Activity:
In the records that follow, find each line with "EvRemoveWorkingTree" and pull it out.

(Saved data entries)
(** Upgrade testing without a merge base, and with one. *)
Lemma working_tree_is_removed_witness :
  let run (sc : Script) :=
    processCharts (U := scriptedUtil sc) (scripted upgrading sc)
      (InstallChart (U := scriptedUtil sc) (scripted upgrading sc)) start in
  fst (run (failingWhere isMergeBase gitError))
  = Ok ([], Some (errors_Wrap gitError "Error identifying merge base")) /\
  last (trace (snd (run (failingWhere nothing gitError))))
  = Some (EvRemoveWorkingTree ctPreviousRevisionTree) /\
  last (trace (snd (run (failingWhere isBuildOfBar gitError))))
  = Some (EvRemoveWorkingTree ctPreviousRevisionTree).
Proof.
  intros run.
  assert (Hprep : forall which,
            which = isMergeBase \/ which = nothing \/ which = isBuildOfBar ->
            prepareRun (scripted upgrading (failingWhere which gitError)) start
            = (Ok (inr ["charts/foo"; "charts/bar"]),
               snd (prepareRun (scripted upgrading (failingWhere which gitError))
                      start))).
  { intros which [->|[->| ->]]; vm_compute; reflexivity. }
  split; [|split].
  - pose proof (working_tree_is_removed
                  (U := scriptedUtil (failingWhere isMergeBase gitError))
                  (scripted upgrading (failingWhere isMergeBase gitError))
                  (InstallChart (U := scriptedUtil (failingWhere isMergeBase gitError))
                     (scripted upgrading (failingWhere isMergeBase gitError)))
                  start _ _ "4f2a9c1" (Some gitError) _ eq_refl
                  (Hprep _ (or_introl eq_refl)) eq_refl) as H.
    cbv beta iota in H. unfold run. rewrite H. reflexivity.
  - exact (working_tree_is_removed
             (U := scriptedUtil (failingWhere nothing gitError))
             (scripted upgrading (failingWhere nothing gitError))
             _ start _ _ "4f2a9c1" None _ eq_refl
             (Hprep _ (or_intror (or_introl eq_refl))) eq_refl).
  - exact (working_tree_is_removed
             (U := scriptedUtil (failingWhere isBuildOfBar gitError))
             (scripted upgrading (failingWhere isBuildOfBar gitError))
             _ start _ _ "4f2a9c1" None _ eq_refl
             (Hprep _ (or_intror (or_intror eq_refl))) eq_refl).
Defined.

(** The dependencies of [charts/bar] cannot be built: the result for
    [charts/foo], which was linted before, is not returned. *)
Lemma dependency_failure_discards_results_witness :
  let sc := failingWhere isBuildOfBar gitError in
  let t := scripted repoWithoutUrl sc in
  fst (runCharts (U := scriptedUtil sc) t (LintChart (U := scriptedUtil sc) t)
         ["charts/foo"; "charts/bar"; "charts/baz"] [] start)
  = Ok ([], Some (errors_Wrap gitError
                    "Error building dependencies for chart 'charts/bar'")).
Proof.
  intros sc t.
  set (before := forRange ["charts/foo"]
                   ([], {| OverallSuccess := true; TestResultList := [] |})
                   (runCharts_step (U := scriptedUtil sc) t
                      (LintChart (U := scriptedUtil sc) t)) start).
  assert (Hbefore : before
                    = (Ok (inr ([{| Chart := "charts/foo"; Error := None |}],
                                {| OverallSuccess := true; TestResultList := [] |})),
                       snd before))
    by (vm_compute; reflexivity).
  pose proof (dependency_failure_discards_results (U := scriptedUtil sc) t _
                ["charts/foo"] "charts/bar" ["charts/baz"] start _ _ gitError
                Hbefore eq_refl) as H.
  cbn [app] in H. rewrite H. reflexivity.
Defined.

(** The charts named in the configuration are linted, in that order. *)
Lemma explicit_charts_are_processed_verbatim_witness :
  let sc := failingWhere nothing gitError in
  let t := scripted upgrading sc in
  map Chart (fst (match fst (LintCharts (U := scriptedUtil sc) t start) with
                  | Ok v => v
                  | Panic _ => ([], None)
                  end))
  = ["charts/foo"; "charts/bar"].
Proof.
  intros sc t.
  destruct (explicit_charts_are_processed_verbatim (U := scriptedUtil sc) t
              eq_refl ltac:(discriminate)) as (Hlint & _ & _).
  assert (Hrun : LintCharts (U := scriptedUtil sc) t start
                 = (Ok ([{| Chart := "charts/foo"; Error := None |};
                         {| Chart := "charts/bar"; Error := None |}], None),
                    snd (LintCharts (U := scriptedUtil sc) t start)))
    by (vm_compute; reflexivity).
  rewrite Hrun. cbn [fst].
  exact (Hlint start _ None _ Hrun (or_introl eq_refl)).
Defined.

Solution to the problem:
  = Some (EvRemoveWorkingTree ctPreviousRevisionTree) /\
  = Some (EvRemoveWorkingTree ctPreviousRevisionTree).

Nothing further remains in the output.